How long has the organization been running for? “It's been running since 2008 being cofounded by Kristina Saffran and Liana Roseman. You can check the website just in case it might provide you with more information about it. I know that I started around last year.”
What is your role in the organization? “I focus on bringing awareness about eating disorders to my community and also helping the fundraiser. My role is as an ambassador, so they have an ambassador program made up of any individual who have been in treatment and who has started to get into the recovery path. Anybody who wants to be an ambassador can apply, you just have to go through an application process. Project Heal makes sure that we are able to raise funds and doesn’t necessarily come from big corporations, it comes from donations from individuals. The more ambassadors there are the better it is for us. Though we’re often participating in social media campaigns and possibly if we can put on events as well.”
How do you feel about the resources being provided towards the cause? “By the organization? Yeah, I feel they have some good success. I know that last year they were able to send over 3,000 individuals to get treatment at whatever level: in-patient, residential, or just nutritionist.
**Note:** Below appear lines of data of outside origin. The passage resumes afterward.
(* ===== verification/MockRedirect.v ===== *)
(** * The mock OAuth redirect ([internal/auth/mock_redirect.go])

    A callback endpoint for smoke tests: it answers every callback as its mode says
    and counts it. [BuildCallbackURL] makes the links that lead to it. The address
    rules are those of the other listeners; [http.ServeMux], which calls the
    handlers, is not modelled, but for its refusal of a path that is given twice. *)

From Stdlib Require Import ZArith Lia Ascii.
From stdpp Require Import base tactics strings gmap.
From stdpp Require Import list.
From S2P Require Import Prelude Bytes Net Url UrlText UrlQuery.

Open Scope Z_scope.
Open Scope go_scope.

(** ** Data *)

Definition MockRedirectAllow : string := "allow".
Definition MockRedirectFail : string := "fail".

Record MockRedirectOptions := mkMockOptions {
  mo_ListenAddr : string;
  mo_Path : string;
  mo_Mode : string;
  mo_ShutdownTimeout : Duration;
}.

Record MockRedirectServer := mkMockServer {
  ms_opts : MockRedirectOptions;
  ms_Addr : string;               (* httpSrv.Addr *)
  ms_started : bool;
  ms_listener : option string;    (* the address the listener is bound to *)
  ms_boundAddr : string;
  ms_hits : Z;
}.

(** ** Construction *)

Definition status_path : string := "/oauth/mock/status".

Definition mock_defaults (o : MockRedirectOptions) : MockRedirectOptions :=
  let path := if blank (mo_Path o) then "/oauth/callback" else mo_Path o in
  {| mo_ListenAddr := if blank (mo_ListenAddr o) then "localhost:8877" else mo_ListenAddr o;
     mo_Path := if HasPrefix path "/" then path else "/" +:+ path;
     mo_Mode := if mo_Mode o =s "" then MockRedirectAllow else mo_Mode o;
     mo_ShutdownTimeout := if mo_ShutdownTimeout o <=? 0 then 8 * Second else mo_ShutdownTimeout o |}.

(** [None] is the panic of a pattern that is registered twice. *)
Definition NewMockRedirectServer (o : MockRedirectOptions) : option MockRedirectServer :=
  let o := mock_defaults o in
  if mo_Path o =s status_path then None
  else Some (mkMockServer o (mo_ListenAddr o) false None "" 0).

(** ** Listening *)

Definition adopt_listener (bound : string) : M MockRedirectServer (string + string) :=
  s ← get;
  if ms_started s then mret (inr "oauth mock redirect: already started")
  else
    _ ← modify (λ s, {| s with ms_listener := Some bound; ms_boundAddr := bound; ms_Addr := bound |});
    mret (inl bound).

Definition mock_BindWithRetry (try : string → bind_result) (maxRetries : Z) : M MockRedirectServer (string + string) :=
  s ← get;
  match Listen try (mo_ListenAddr (ms_opts s)) maxRetries with
  | inr _ => mret (inr "oauth mock redirect: listen failed")
  | inl bound => adopt_listener bound
  end.

Definition mock_BindListener (ln : option string) : M MockRedirectServer (string + string) :=
  match ln with
  | None => mret (inr "oauth mock redirect: nil listener")
  | Some bound => adopt_listener bound
  end.

(** What [Start] does before it serves: whether it goes on, and on which address. *)
Definition mock_Start : M MockRedirectServer (option string) :=
  s ← get;
  if ms_started s then mret None
  else
    _ ← modify (λ s, {| s with ms_started := true |});
    mret (Some (default (ms_Addr s) (ms_listener s))).

(** Whether [http.Server.Shutdown] is called. *)
Definition mock_Shutdown : M MockRedirectServer bool :=
  s ← get;
  if negb (ms_started s) then mret false
  else _ ← modify (λ s, {| s with ms_started := false |}); mret true.

Definition mock_Addr (s : MockRedirectServer) : string :=
  if negb (ms_boundAddr s =s "") then ms_boundAddr s else mo_ListenAddr (ms_opts s).
Definition CallbackURL (s : MockRedirectServer) : string := "http://" +:+ mock_Addr s +:+ mo_Path (ms_opts s).
Definition Hits (s : MockRedirectServer) : Z := ms_hits s.

(** ** Callbacks *)

Definition firstNonEmpty (values : list string) : string := default "" (find (λ v, negb (blank v)) values).

(** A request: its method, its query, and the form of its body, which only a
    [POST] has. *)
Record CallbackRequest := mkCallback { rq_Method : string; rq_Query : string; rq_Body : Values }.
They’re able to reach the people and do great job of partnering with other organizations so that people know they are there and that they’re available to help them.”
What advice would you give to those who would want to receive services? “Yeah, I think that it’s a little tricky because people with eating disorders, a lot of them may not necessarily think they need help, I know that for a long time I didn’t think I needed the help, but if there comes a point that individual knows that they need assistance. I think my number one thing would be to make sure you do the research and call different facilities and that you aren’t afraid to advocate for yourself with your doctors because doctors are often the first people who should see the signs. My advice would be to advocate for your needs and that you need help that not necessarily a lot of people are seeing.”
"I feel more free now and I share my story so that others know that there's a way out. No one should have to suffer in silence."
Is there anything you want to say to those with an eating disorder who might read this? “There is a lot that I wish I could tell people, but I think your article might get too long though. I think it is very brave to take the steps to recover, it is no simple thing it requires admitting there is an issue after spending years thinking that you were this perfect person who had figured out life and how to be an amazing individual. Then waking up to realize that none of it is true, it takes a lot of courage. I want to tell them that it’s possible to be in recovery and stay in recovery so long as you give up those ideas of perfection and you are open to the idea of facing the unknown and what scares you.”
“If my message can reach and help just one person who is struggling, then I’ll know that my struggle was worth it.”
Interviewing Mishna gave me insight into resources for those with an eating disorder, and helped me understand that the outside world doesn't understand these problems clearly, or take them as seriously as they should. It is important that organizations like Project Heal exist to guide others to get the resources they need to improve their lives.
Her journey has informed me more about the topic than I would have known by studying on my own. It was genuinely a brave feat for her to talk about the struggles of their own eating disorder, but also sought to help others with similar issues. Mishna deserves to have her story shared to show others that help does exist.